The Dalai Lama, Tibet's spiritual leader who is in Memphis to receive the International Freedom Award from the National Civil Rights Museum, toured the motel where Martin Luther King Jr. was assassinated and draped a white shawl over a wreath that hangs on the balcony where King was shot in 1968.

Melvin Blevins, 18, who videotaped himself forcing his 18-month-old niece to smoke marijuana, has been sentenced in U.S. District Court in Columbus, Ohio, to 10 years in prison.

Sarah Palin, the former GOP vice presidential candidate, spoke to more than a thousand investors and bankers at an annual conference in Hong Kong about financial markets, China-U.S. relations and health care in her first major appearance since she resigned as Alaska's governor in July.

Prince William

told the BBC that his grandmother, Queen Elizabeth II, is his inspiration, adding, "I think she has done a fantastic job and I look up to what she does."
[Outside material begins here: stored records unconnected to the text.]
(** * FastLookup: Bloom filter + sieve + negative cache (src/fast-lookup.js)

    A shallow embedding of the three classes of [src/fast-lookup.js]
    ([LRU], [BloomFilter], [FastLookup]) and the properties of the lookup
    cascade.

    Conventions of the embedding
    - keys are JavaScript strings ([string]);
    - a JavaScript [Map] whose iteration order the code relies on (the LRU
      store) is an association list in insertion order; a [Map] or [Set]
      used only through [has]/[get]/[set]/[add]/[delete] is a [gmap] or
      [gset];
    - the [Uint8Array] of the filter is a list of bytes, read and written
      by index, writes outside the array being ignored and reads outside
      it giving [undefined];
    - [async] methods are split at their [await]: the part before it, and
      the part that runs when the awaited promise settles;
    - wall-clock readings ([performance.now()], [new Date()]) and
      [Math.random()] draws are inputs of the functions that consume them;
      the accumulated [stats.totalTime] is not part of the state. *)

From Stdlib Require Import ZArith NArith List String Ascii DecimalString PrimFloat.
From stdpp Require Import base gmap strings list fin_maps.

Local Open Scope string_scope.
Local Open Scope N_scope.

(** ** JavaScript values held by the caches *)

(** What [add] stores and [get] returns: [null], or an object with string
    fields (kept in the order of the object literal). *)
Inductive value :=
| VNull
| VObject (fields : list (string * string)).

(** Truthiness, as tested by [if (result)]. *)
Definition truthy (v : value) : bool :=
  match v with
  | VNull => false
  | VObject _ => true
  end.

(** [n.toString()] for a non-negative integer. *)
Definition toString (n : nat) : string :=
  NilEmpty.string_of_uint (Nat.to_uint n).

(** ** class LRU *)

Record LRU := mkLRU {
  maxSize : N;
  cache : list (string * value)   (* Map, oldest entry first *)
}.

Definition LRU_new (maxSize : N) : LRU := mkLRU maxSize [].

(** [Map.prototype.has] *)
Definition map_has (k : string) (m : list (string * value)) : bool :=
  existsb (fun kv => String.eqb (fst kv) k) m.

(** [Map.prototype.get]; [None] is [undefined] *)
Fixpoint map_get (k : string) (m : list (string * value)) : option value :=
  match m with
  | [] => None
  | (k', v) :: m' => if String.eqb k' k then Some v else map_get k m'
  end.

(** [Map.prototype.delete] *)
Definition map_delete (k : string) (m : list (string * value)) : list (string * value) :=
  List.filter (fun kv => negb (String.eqb (fst kv) k)) m.

(** [Map.prototype.set] on a key that is not in the map: appended last. *)
Definition map_append (k : string) (v : value) (m : list (string * value)) : list (string * value) :=
  m ++ [(k, v)].

Definition LRU_has (c : LRU) (key : string) : bool := map_has key (cache c).

(** [get(key)]: the value (or [null]) and the cache with the key moved to
    the end. *)
Definition LRU_get (c : LRU) (key : string) : LRU * value :=
  if negb (map_has key (cache c)) then (c, VNull)
  else
    let value := default VNull (map_get key (cache c)) in
    (mkLRU (maxSize c) (map_append key value (map_delete key (cache c))), value).

Definition LRU_set (c : LRU) (key : string) (v : value) : LRU :=
  let cache1 :=
    if map_has key (cache c) then map_delete key (cache c)
    else if maxSize c <=? N.of_nat (length (cache c))   (* size >= maxSize *)
         then match cache c with
              | [] => cache c                      (* delete(undefined) *)
              | (firstKey, _) :: _ => map_delete firstKey (cache c)
              end
         else cache c in
  mkLRU (maxSize c) (map_append key v cache1).

(** [set] called once per entry of a list, in order. *)
Definition LRU_set_all (c : LRU) (entries : list (string * value)) : LRU :=
  fold_left (fun c kv => LRU_set c (fst kv) (snd kv)) entries c.

(** A caller of the store: [set] and [get] in any order. *)
Inductive lru_call :=
| LruSet (key : string) (v : value)
| LruGet (key : string).

Definition LRU_call (c : LRU) (o : lru_call) : LRU :=
  match o with
  | LruSet key v => LRU_set c key v
  | LruGet key => fst (LRU_get c key)
  end.

Definition LRU_calls (c : LRU) (calls : list lru_call) : LRU :=
  fold_left LRU_call calls c.

(** What every call keeps: distinct keys, and no more entries than the
    capacity, or than one when the capacity is 0. *)
Definition lru_bounded (c : LRU) : Prop :=
  NoDup (map fst (cache c)) /\
  N.of_nat (length (cache c)) <= N.max (maxSize c) 1.

(** ** class BloomFilter *)

Record BloomFilter := mkBloom {
  size : N;
  numHashes : nat;
  bits : list N;          (* Uint8Array *)
  itemCount : nat
}.

(** [Math.ceil(size / 8)] *)
Definition ceil_div8 (n : N) : N := (n + 7) / 8.

(** The constructor; [numHashes] is the value of
    [Math.ceil(-Math.log2(falsePositiveRate))] (10 for the default 0.001). *)
Definition BloomFilter_new (size : N) (numHashes : nat) : BloomFilter :=
  mkBloom size numHashes (replicate (N.to_nat (ceil_div8 size)) 0) 0.

(** The byte stored by [bits[byteIndex] |= (1 << bitIndex)]: the result of
    the [|] is converted to a [Uint8]. *)
Definition or_bit (bitIndex old : N) : N := N.lor old (N.shiftl 1 bitIndex) mod 256.

(** The [crypto] module: [sha256_u32 s] is [digest.readUInt32BE(0)] of the
    SHA-256 digest of [s].  The hash function is left uninterpreted. *)
Class Sha256 := sha256_u32 : string -> N.

Section Digest.
Context `{digest : Sha256}.

(** [_hash(item, seed)]; [None] is [NaN], the value of [x % 0]. *)
Definition _hash (b : BloomFilter) (item : string) (seed : nat) : option N :=
  if size b =? 0 then None
  else Some (sha256_u32 (item ++ toString seed) mod size b).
Troy Dale West Jr ., 47, a white man accused of beating a black Army reservist in front of her daughter while yelling racial slurs at her outside a Cracker Barrel restaurant in Morrow, Ga., has been indicted on felony charges of aggravated assault, false imprisonment and first-degree cruelty tochildren.

Jenny Sanford, the wife of South Carolina Gov. Mark Sanford who separated from her husband in the wake of his affair with an Argentine woman, is writing an "inspirational memoir" to be published in May by Ballantine Books, an imprint of Random House Inc., the publisher said.

King Bhumibol Adulyadej, 81, Thailand's monarch who was admitted to a Bangkok hospital over the weekend with fever and fatigue, is improving with his temperature back to normal and his appetite returning, the palace said.

Arne Duncan, education secretary, told a forum in Manchester, N.H., that fathers need to be more involved in their children's education, saying, "When fathers step up, students don't drop out. ... When fathers step up, young folks have greater dreams for themselves."

Maria Refugia Camarillo, 72, a grandmother who ran a scheme for more than 20 years in which her family members married foreigners seeking to stay in the United States, was sentenced in Dallas to 44 months in federal prison.